◆ WHAT YOU ARE ASKED TO DO
All lines up to and including the one that contains "separators=(item_sep, key_sep))] *)" are to be transcribed exactly, starting from the first line of the records.

(Dataset entries)
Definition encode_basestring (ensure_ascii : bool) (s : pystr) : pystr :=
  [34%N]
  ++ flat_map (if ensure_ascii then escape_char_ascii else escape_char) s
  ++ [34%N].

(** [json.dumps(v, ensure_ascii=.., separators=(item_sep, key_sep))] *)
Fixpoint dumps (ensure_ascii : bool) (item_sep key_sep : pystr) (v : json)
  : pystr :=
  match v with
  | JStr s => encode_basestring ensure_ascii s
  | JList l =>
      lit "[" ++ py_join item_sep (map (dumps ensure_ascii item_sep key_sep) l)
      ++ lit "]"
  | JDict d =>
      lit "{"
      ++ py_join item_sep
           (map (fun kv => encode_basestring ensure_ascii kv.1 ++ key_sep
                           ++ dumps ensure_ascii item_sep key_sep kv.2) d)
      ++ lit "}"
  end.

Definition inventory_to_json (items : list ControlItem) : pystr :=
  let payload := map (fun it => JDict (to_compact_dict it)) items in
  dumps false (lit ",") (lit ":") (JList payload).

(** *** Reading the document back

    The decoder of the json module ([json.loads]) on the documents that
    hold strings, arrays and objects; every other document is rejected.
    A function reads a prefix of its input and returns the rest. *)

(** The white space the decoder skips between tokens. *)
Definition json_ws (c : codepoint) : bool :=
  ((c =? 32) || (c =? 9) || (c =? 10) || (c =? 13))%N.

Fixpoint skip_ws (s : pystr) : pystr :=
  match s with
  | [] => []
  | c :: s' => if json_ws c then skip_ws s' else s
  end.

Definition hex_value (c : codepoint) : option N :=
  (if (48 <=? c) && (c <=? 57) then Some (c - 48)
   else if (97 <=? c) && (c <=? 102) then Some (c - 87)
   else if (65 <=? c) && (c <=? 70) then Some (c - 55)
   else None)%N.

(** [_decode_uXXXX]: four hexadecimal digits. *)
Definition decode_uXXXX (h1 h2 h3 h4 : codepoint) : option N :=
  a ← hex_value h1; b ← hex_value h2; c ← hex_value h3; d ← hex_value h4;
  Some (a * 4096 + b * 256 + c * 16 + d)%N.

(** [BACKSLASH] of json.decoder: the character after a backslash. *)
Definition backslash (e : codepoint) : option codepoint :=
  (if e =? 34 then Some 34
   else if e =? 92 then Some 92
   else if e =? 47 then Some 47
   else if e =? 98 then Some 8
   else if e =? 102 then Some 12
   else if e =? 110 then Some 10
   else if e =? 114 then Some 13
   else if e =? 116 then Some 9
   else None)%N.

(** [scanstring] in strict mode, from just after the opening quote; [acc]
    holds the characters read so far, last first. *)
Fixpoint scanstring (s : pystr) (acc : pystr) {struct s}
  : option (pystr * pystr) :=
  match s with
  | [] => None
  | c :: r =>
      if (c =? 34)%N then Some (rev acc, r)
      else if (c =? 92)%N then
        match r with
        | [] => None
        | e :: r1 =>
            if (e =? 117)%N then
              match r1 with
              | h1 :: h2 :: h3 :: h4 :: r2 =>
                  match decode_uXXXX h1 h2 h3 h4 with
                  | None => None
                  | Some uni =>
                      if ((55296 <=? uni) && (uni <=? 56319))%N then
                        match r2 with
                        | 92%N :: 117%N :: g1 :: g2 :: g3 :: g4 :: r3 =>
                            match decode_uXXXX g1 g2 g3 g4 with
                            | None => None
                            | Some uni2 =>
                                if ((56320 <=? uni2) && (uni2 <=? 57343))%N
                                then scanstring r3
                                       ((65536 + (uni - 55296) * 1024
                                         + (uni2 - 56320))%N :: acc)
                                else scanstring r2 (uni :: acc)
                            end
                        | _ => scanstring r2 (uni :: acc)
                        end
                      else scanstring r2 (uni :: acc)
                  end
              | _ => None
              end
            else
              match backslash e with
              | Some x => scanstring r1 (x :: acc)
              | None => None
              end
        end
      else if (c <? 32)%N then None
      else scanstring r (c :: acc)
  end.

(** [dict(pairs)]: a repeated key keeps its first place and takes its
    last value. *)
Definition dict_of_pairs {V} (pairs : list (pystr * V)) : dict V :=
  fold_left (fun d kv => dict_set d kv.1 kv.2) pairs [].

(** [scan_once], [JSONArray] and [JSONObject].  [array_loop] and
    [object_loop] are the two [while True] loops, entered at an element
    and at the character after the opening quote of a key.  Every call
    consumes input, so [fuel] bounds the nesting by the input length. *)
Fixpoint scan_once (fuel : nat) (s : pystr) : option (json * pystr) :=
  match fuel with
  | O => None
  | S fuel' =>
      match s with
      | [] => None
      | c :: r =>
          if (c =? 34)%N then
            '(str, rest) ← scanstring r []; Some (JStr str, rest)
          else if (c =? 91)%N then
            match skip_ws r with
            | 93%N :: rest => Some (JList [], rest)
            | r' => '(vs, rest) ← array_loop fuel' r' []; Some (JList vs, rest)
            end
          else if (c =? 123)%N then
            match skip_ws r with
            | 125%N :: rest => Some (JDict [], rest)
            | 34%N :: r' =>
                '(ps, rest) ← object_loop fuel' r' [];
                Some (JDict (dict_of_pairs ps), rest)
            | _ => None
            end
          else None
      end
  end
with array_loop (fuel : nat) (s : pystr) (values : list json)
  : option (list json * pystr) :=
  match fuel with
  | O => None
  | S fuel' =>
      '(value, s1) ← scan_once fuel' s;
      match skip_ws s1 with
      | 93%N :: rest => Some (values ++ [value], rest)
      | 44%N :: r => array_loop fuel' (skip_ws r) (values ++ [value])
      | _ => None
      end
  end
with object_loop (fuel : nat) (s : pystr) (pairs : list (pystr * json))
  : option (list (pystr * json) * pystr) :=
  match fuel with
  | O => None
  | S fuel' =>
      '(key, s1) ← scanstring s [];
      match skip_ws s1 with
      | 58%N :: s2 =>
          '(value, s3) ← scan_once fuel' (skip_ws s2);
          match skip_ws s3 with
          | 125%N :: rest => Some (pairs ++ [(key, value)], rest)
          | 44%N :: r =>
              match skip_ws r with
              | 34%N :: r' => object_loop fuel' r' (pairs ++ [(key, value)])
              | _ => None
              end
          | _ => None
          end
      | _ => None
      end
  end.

◆ OUTPUT FOR THIS EXERCISE
Definition encode_basestring (ensure_ascii : bool) (s : pystr) : pystr :=
  [34%N]
  ++ flat_map (if ensure_ascii then escape_char_ascii else escape_char) s
  ++ [34%N].

(** [json.dumps(v, ensure_ascii=.., separators=(item_sep, key_sep))] *)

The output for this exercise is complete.